[SOURCE DATA Boundary: Start]

(** The sample world: the look-up of alert 9 is answered with 404 and that
    of alert 10 fails with "socket hang up"; the ticket SEC-5 of alert 10
    stays open and the ticket SEC-2 after it is closed. Without a token
    the turn for SEC-2 ends in a warning. *)
Lemma getAlertStatus_total_witness :
  (exists s2,
      getAlertStatus (Sample.env false [] []) "o" "r" "9" Sample.start
      = (Ok "not_found", s2))
  /\ (exists s2,
        getAlertStatus (Sample.env false [] []) "o" "r" "10" Sample.start
        = (Ok "unknown", s2))
  /\ (exists s3,
        issueIteration (Sample.env false [] []) (Sample.config false)
          "o" "r" unreachableTicket Sample.start = (Ok tt, s3)
        /\ for_of (issueIteration (Sample.env false [] [])
                     (Sample.config false) "o" "r")
             [unreachableTicket; Sample.ticket "SEC-2" "7"] Sample.start
           = for_of (issueIteration (Sample.env false [] [])
                       (Sample.config false) "o" "r")
               [Sample.ticket "SEC-2" "7"] s3
        /\ issuesClosed (locals s3) = 0)
  /\ (exists s3,
        issueIteration (withoutToken (Sample.env false [] []))
          (Sample.config false) "o" "r" (Sample.ticket "SEC-2" "7")
          Sample.start = (Ok tt, s3)
        /\ issuesClosed (locals s3) = 0).
Proof.
  pose proof (getAlertStatus_total (Sample.env false [] [])
                (Sample.config false) "o" "r" "9" Sample.start)
    as (Hnine & _).
  destruct (Hnine "t0k3n"
              (logged Sample.start
                 [info "🔑 Using GitHub token authentication"]) eq_refl)
    as ((st9 & s9 & Hst9 & Hval9) & _).
  pose proof (getAlertStatus_total (Sample.env false [] [])
                (Sample.config false) "o" "r" "10" Sample.start)
    as (Hten & _).
  destruct (Hten "t0k3n"
              (logged Sample.start
                 [info "🔑 Using GitHub token authentication"]) eq_refl)
    as ((st10 & s10 & Hst10 & Hval10) & Hturn).
  split; [|split; [|split]].
  - exists s9. rewrite Hst9. cbn [fst] in Hval9.
    destruct Hval9 as [Hyes _]. rewrite (Hyes eq_refl). reflexivity.
  - exists s10. rewrite Hst10. cbn [fst] in Hval10.
    destruct Hval10 as [_ Hno]. rewrite (Hno ltac:(discriminate)).
    reflexivity.
  - destruct (Hturn unreachableTicket [Sample.ticket "SEC-2" "7"]
                (mkError None "socket hang up") tt eq_refl eq_refl
                ltac:(discriminate))
      as (H1 & H2 & _ & H4).
    eexists. split; [exact H1|]. split; [exact H2 | exact H4].
  - pose proof (getAlertStatus_total (withoutToken (Sample.env false [] []))
                  (Sample.config false) "o" "r" "7" Sample.start)
      as (_ & Hnone).
    destruct (getGitHubToken (withoutToken (Sample.env false [] []))
                Sample.start) as [[tok|e] s1] eqn:Htok;
      [vm_compute in Htok; discriminate Htok|].
    destruct (Hnone e s1 eq_refl) as (_ & Hloop).
    destruct (Hloop (Sample.ticket "SEC-2" "7") [] eq_refl)
      as (H1 & _ & H3).
    eexists. split; [exact H1 | exact H3].
Defined.

(** Where the claim fails: with no token to be had, [getAlertStatus]
    returns no status; it throws. *)
Lemma getAlertStatus_token_counterexample :
  (exists e,
      fst (getAlertStatus (withoutToken (Sample.env false [] [])) "o" "r"
             "7" Sample.start) = Throw e)
  /\ forall alertStatus,
       fst (getAlertStatus (withoutToken (Sample.env false [] [])) "o" "r"
              "7" Sample.start) <> Ok alertStatus.
Proof.
  split.
  - eexists. vm_compute. reflexivity.
  - intros alertStatus H. vm_compute in H. discriminate H.
Qed.

(** ** Dry run *)

Section DryRun.

Context {W : Type}.
Variable P : Platform.
Variable E : Env W.
Variable config : Config.

Lemma processAlert_lookup cfg alert (s : St W) :
  processAlert P E cfg alert s
  = bind (findExistingIssue E (projectKey (jira cfg)) (number alert))
      (handleAlert P E cfg (parseAlert alert)) (announced alert s).
Proof. reflexivity. Qed.

(** An alert with a ticket, updates enabled: the dry run counts the
    update. *)
Lemma handleAlert_dry_update parsedAlert existing (s1 : St W) :
  updateExisting (behavior config) = true ->
  handleAlert P E (withDryRun true config) parsedAlert (Some existing) s1
  = (Ok tt,
     mkSt (world s1)
       (trace s1
        ++ [ info ("Found existing issue: " ++ key existing);
             info ("[DRY RUN] Would update Jira issue " ++ key existing
                   ++ " with comment") ])
       (incr_updated (locals s1))).
Proof.
  intros Hup. unfold handleAlert.
  cbn [withDryRun behavior dryRun updateExisting]. rewrite Hup. mred.
  rewrite updateJiraIssue_dry. unfold logged. cbn [world trace locals].
  rewrite <- app_assoc. reflexivity.
Qed.

(** An alert without a ticket whose due date can be computed: the dry run
    counts the creation. *)
Lemma handleAlert_dry_create parsedAlert (s1 : St W) dueDate :
  calculateDueDate P (Date_now E (world s1)) (a_severity parsedAlert)
    (dueDays (jira config)) (a_createdAt parsedAlert) = Ok dueDate ->
  handleAlert P E (withDryRun true config) parsedAlert None s1
  = (Ok tt,
     mkSt (world s1)
       (trace s1
        ++ [ info ("[DRY RUN] Would create Jira issue: "
                   ++ f_summary (issueData P (jira config) parsedAlert
                                   dueDate)) ])
       (incr_created (locals s1))).
Proof.
  intros Hdue. unfold handleAlert.
  cbn [withDryRun behavior dryRun updateExisting jira].
  erewrite bind_ok; [|rewrite createJiraIssue_dry, Hdue; reflexivity].
  reflexivity.
Qed.

(** Whenever the real run returns normally from an alert, the dry run from
    the same state does too, with the same counters. *)
Lemma handleAlert_same_counters parsedAlert existingIssue (s1 sr : St W) :
  handleAlert P E (withDryRun false config) parsedAlert existingIssue s1
  = (Ok tt, sr) ->
  exists sd,
    handleAlert P E (withDryRun true config) parsedAlert existingIssue s1
    = (Ok tt, sd)
    /\ locals sd = locals sr.
Proof.
  destruct existingIssue as [existing|].
  - destruct (updateExisting (behavior config)) eqn:Hup.
    + rewrite (handleAlert_dry_update _ _ _ Hup).
      unfold handleAlert.
      cbn [withDryRun behavior dryRun updateExisting]. rewrite Hup.
      unfold updateJiraIssue, jiraClient. mred.
      match goal with
      | |- context [jira_post E ?a ?b ?c] =>
          destruct (jira_post E a b c) as [[k|e] w]
      end; cbn [world trace locals]; [|discriminate].
      intros [= <-]. eexists. split; reflexivity.
    + unfold handleAlert.
      cbn [withDryRun behavior dryRun updateExisting]. rewrite Hup.
      intros [= <-]. eexists. split; reflexivity.
  - unfold handleAlert at 1.
    cbn [withDryRun behavior dryRun updateExisting jira].
    unfold createJiraIssue, jiraClient. mred.
    destruct (calculateDueDate P (Date_now E (world s1))
                (a_severity parsedAlert) (dueDays (jira config))
                (a_createdAt parsedAlert)) as [dueDate|e0] eqn:Hdue;
      [|discriminate].
    rewrite (handleAlert_dry_create _ _ _ Hdue).
    match goal with
    | |- context [jira_post E ?a ?b ?c] =>
        destruct (jira_post E a b c) as [[k|e] w]
    end; cbn [world trace locals]; [|discriminate].
    intros [= <-]. eexists. split; reflexivity.
Qed.

Lemma processAlert_same_counters alert (s sr : St W) :
  processAlert P E (withDryRun false config) alert s = (Ok tt, sr) ->
  exists sd,
    processAlert P E (withDryRun true config) alert s = (Ok tt, sd)
    /\ locals sd = locals sr.
Proof.
  rewrite !processAlert_lookup. cbn [withDryRun jira]. unfold bind.
  destruct (findExistingIssue E (projectKey (jira config)) (number alert)
              (announced alert s)) as [[found|e] s1]; [|discriminate].
  apply handleAlert_same_counters.
Qed.

Lemma closeResolved_same_counters issue alertId alertStatus (s sr : St W) :
  closeResolved E (withDryRun false config) issue alertId alertStatus s
  = (Ok tt, sr) ->
  exists sd,
    closeResolved E (withDryRun true config) issue alertId alertStatus s
    = (Ok tt, sd)
    /\ locals sd = locals sr.
Proof.
  intros Hreal. rewrite closeResolved_dry by reflexivity.
  eexists. split; [reflexivity|]. cbn [locals].
  revert Hreal. unfold closeResolved.
  cbn [withDryRun behavior dryRun closeTransition closeComment].
  unfold bind at 1.
  match goal with
  | |- context [closeJiraIssue E ?a ?b ?c false s] =>
      destruct (closeJiraIssue E a b c false s) as [[c0|e] s1] eqn:Hc
  end; [|discriminate].
  mred. intros [= <-]. cbn [locals]. f_equal.
  revert Hc. unfold closeJiraIssue, jiraClient. mred.
  repeat (cbn [world trace locals];
          match goal with
          | |- context [jira_transitions E ?a ?b] =>
              destruct (jira_transitions E a b) as [[?|?] ?]
          | |- context [jira_post E ?a ?b ?c] =>
              destruct (jira_post E a b c) as [[?|?] ?]
          | |- context [findTransition ?a ?b] =>
              destruct (findTransition a b)
          | |- context [truthy ?a] => destruct (truthy a)
          end);
    cbn [world trace locals]; try discriminate;
    intros [= _ <-]; reflexivity.
Qed.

[SOURCE DATA Boundary: End]

▸ TASK OBJECTIVE:
Give back the entries above exactly as they are, from their first line through the line that contains "unreachableTicket Sample.start = (Ok tt, s3)", both included, with nothing else.

▸ RESULT FOR THIS TASK:
(** The sample world: the look-up of alert 9 is answered with 404 and that
    of alert 10 fails with "socket hang up"; the ticket SEC-5 of alert 10
    stays open and the ticket SEC-2 after it is closed. Without a token
    the turn for SEC-2 ends in a warning. *)
Lemma getAlertStatus_total_witness :
  (exists s2,
      getAlertStatus (Sample.env false [] []) "o" "r" "9" Sample.start
      = (Ok "not_found", s2))
  /\ (exists s2,
        getAlertStatus (Sample.env false [] []) "o" "r" "10" Sample.start
        = (Ok "unknown", s2))
  /\ (exists s3,
        issueIteration (Sample.env false [] []) (Sample.config false)
          "o" "r" unreachableTicket Sample.start = (Ok tt, s3)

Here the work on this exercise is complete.